Top of Input for this task

(** * django-cache-machine: the fragment-cache extension and the
      invalidation engine it drives

    [caching/ext.py] is embedded function by function.  It calls into
    [caching.base] ([make_key], [add_to_flush_list], [cached]), whose
    source is not part of the tree under verification; those
    operations, and the entity / count bindings exercised by
    [tests/test_cache.py], are modelled from the specification and
    marked as such. *)

From Stdlib Require Import Ascii.
From stdpp Require Import gmap strings list fin_maps pretty.

(** ** Python values and the cache backend *)

(** An ORM entity as the caching layer sees it: a type name and a
    primary key. *)
Record entity := Entity { type_name : string; identity : Z }.

Global Instance entity_eq_dec : EqDecision entity.
Proof. solve_decision. Defined.

(** Whether a value handed back by the cache-aside executor was freshly
    produced or read from the backend. *)
Inductive provenance := computed | from_cache.

(** The values that travel through the cache: rendered fragments,
    counts, flush lists (Python sets of cache keys) and query result
    sets (rows: the entity and its rendered field data). *)
Inductive value :=
  | VStr (s : string)
  | VInt (z : Z)
  | VSet (ks : gset string)
  | VRows (rs : list (entity * string)).

(** One backend slot: the stored value and the timeout it was stored
    with ([None]: the backend default). *)
Record entry := Entry { ent_value : value; ent_timeout : option Z }.

(** What a mock of the collaborators would record, in call order. *)
Inductive event :=
  | EHasattr (attr : string)
  | EGetattr (attr : string)
  | ECallMethod (meth : string)
  | ECaller
  | EAddToFlushList (flush_keys : list string) (new_key : string)
  | ECached (key : string) (timeout : option Z)
  | ECacheGet (key : string)
  | ECacheSet (key : string) (v : value) (timeout : option Z)
  | ECacheDelete (key : string).

Record world := World {
  store : gmap string entry;
  trace : list event
}.

(** ** Exceptions and the state-and-error monad *)

Inductive exn :=
  | AttributeError (attr : string)
  | RenderError (msg : string).

Inductive result (A : Type) :=
  | Ok (a : A)
  | Raise (e : exn).
Arguments Ok {A} a.
Arguments Raise {A} e.

Definition M (A : Type) : Type := world → result A * world.

Global Instance M_ret : MRet M := λ A a w, (Ok a, w).

Global Instance M_bind : MBind M := λ A B f m w,
  match m w with
  | (Ok a, w') => f a w'
  | (Raise e, w') => (Raise e, w')
  end.

Definition raise {A} (e : exn) : M A := λ w, (Raise e, w).

Definition gets {A} (f : world → A) : M A := λ w, (Ok (f w), w).

Definition modify (f : world → world) : M unit := λ w, (Ok tt, f w).

Definition log (e : event) : M unit :=
  modify (λ w, World (store w) (trace w ++ [e])).

(** The backend contract: [get], [set], [delete]. *)
Definition cache_get (k : string) : M (option value) :=
  _ ← log (ECacheGet k);
  gets (λ w, ent_value <$> store w !! k).

Definition cache_set (k : string) (v : value) (timeout : option Z) : M unit :=
  _ ← log (ECacheSet k v timeout);
  modify (λ w, World (<[k := Entry v timeout]> (store w)) (trace w)).

Definition cache_delete (k : string) : M unit :=
  _ ← log (ECacheDelete k);
  modify (λ w, World (delete k (store w)) (trace w)).

(** Sequencing a command over a list, as a Python [for] loop. *)
Fixpoint for_each {A} (f : A → M unit) (l : list A) : M unit :=
  match l with
  | [] => mret tt
  | x :: l' => _ ← f x; for_each f l'
  end.

(** ** Dependency objects handed to the cache tag *)

(** A duck-typed Python object: each field is [Some v] when the object
    has the attribute (for the two methods: calling it returns [v]). *)
Record pyobj := PyObj {
  query_key : option string;
  cache_key : option string;
  flush_key : option string
}.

Bottom of Input for this task

### What you will do
Your reply is to repeat, unchanged, the lines above running from the one with "[tests/test_cache.py], are modelled" up to and including the one with "(** One backend".

### Answer to the problem
    [tests/test_cache.py], are modelled from the specification and
    marked as such. *)

From Stdlib Require Import Ascii.
From stdpp Require Import gmap strings list fin_maps pretty.

(** ** Python values and the cache backend *)

(** An ORM entity as the caching layer sees it: a type name and a
    primary key. *)
Record entity := Entity { type_name : string; identity : Z }.

Global Instance entity_eq_dec : EqDecision entity.
Proof. solve_decision. Defined.

(** Whether a value handed back by the cache-aside executor was freshly
    produced or read from the backend. *)
Inductive provenance := computed | from_cache.

(** The values that travel through the cache: rendered fragments,
    counts, flush lists (Python sets of cache keys) and query result
    sets (rows: the entity and its rendered field data). *)
Inductive value :=
  | VStr (s : string)
  | VInt (z : Z)
  | VSet (ks : gset string)
  | VRows (rs : list (entity * string)).

(** One backend slot: the stored value and the timeout it was stored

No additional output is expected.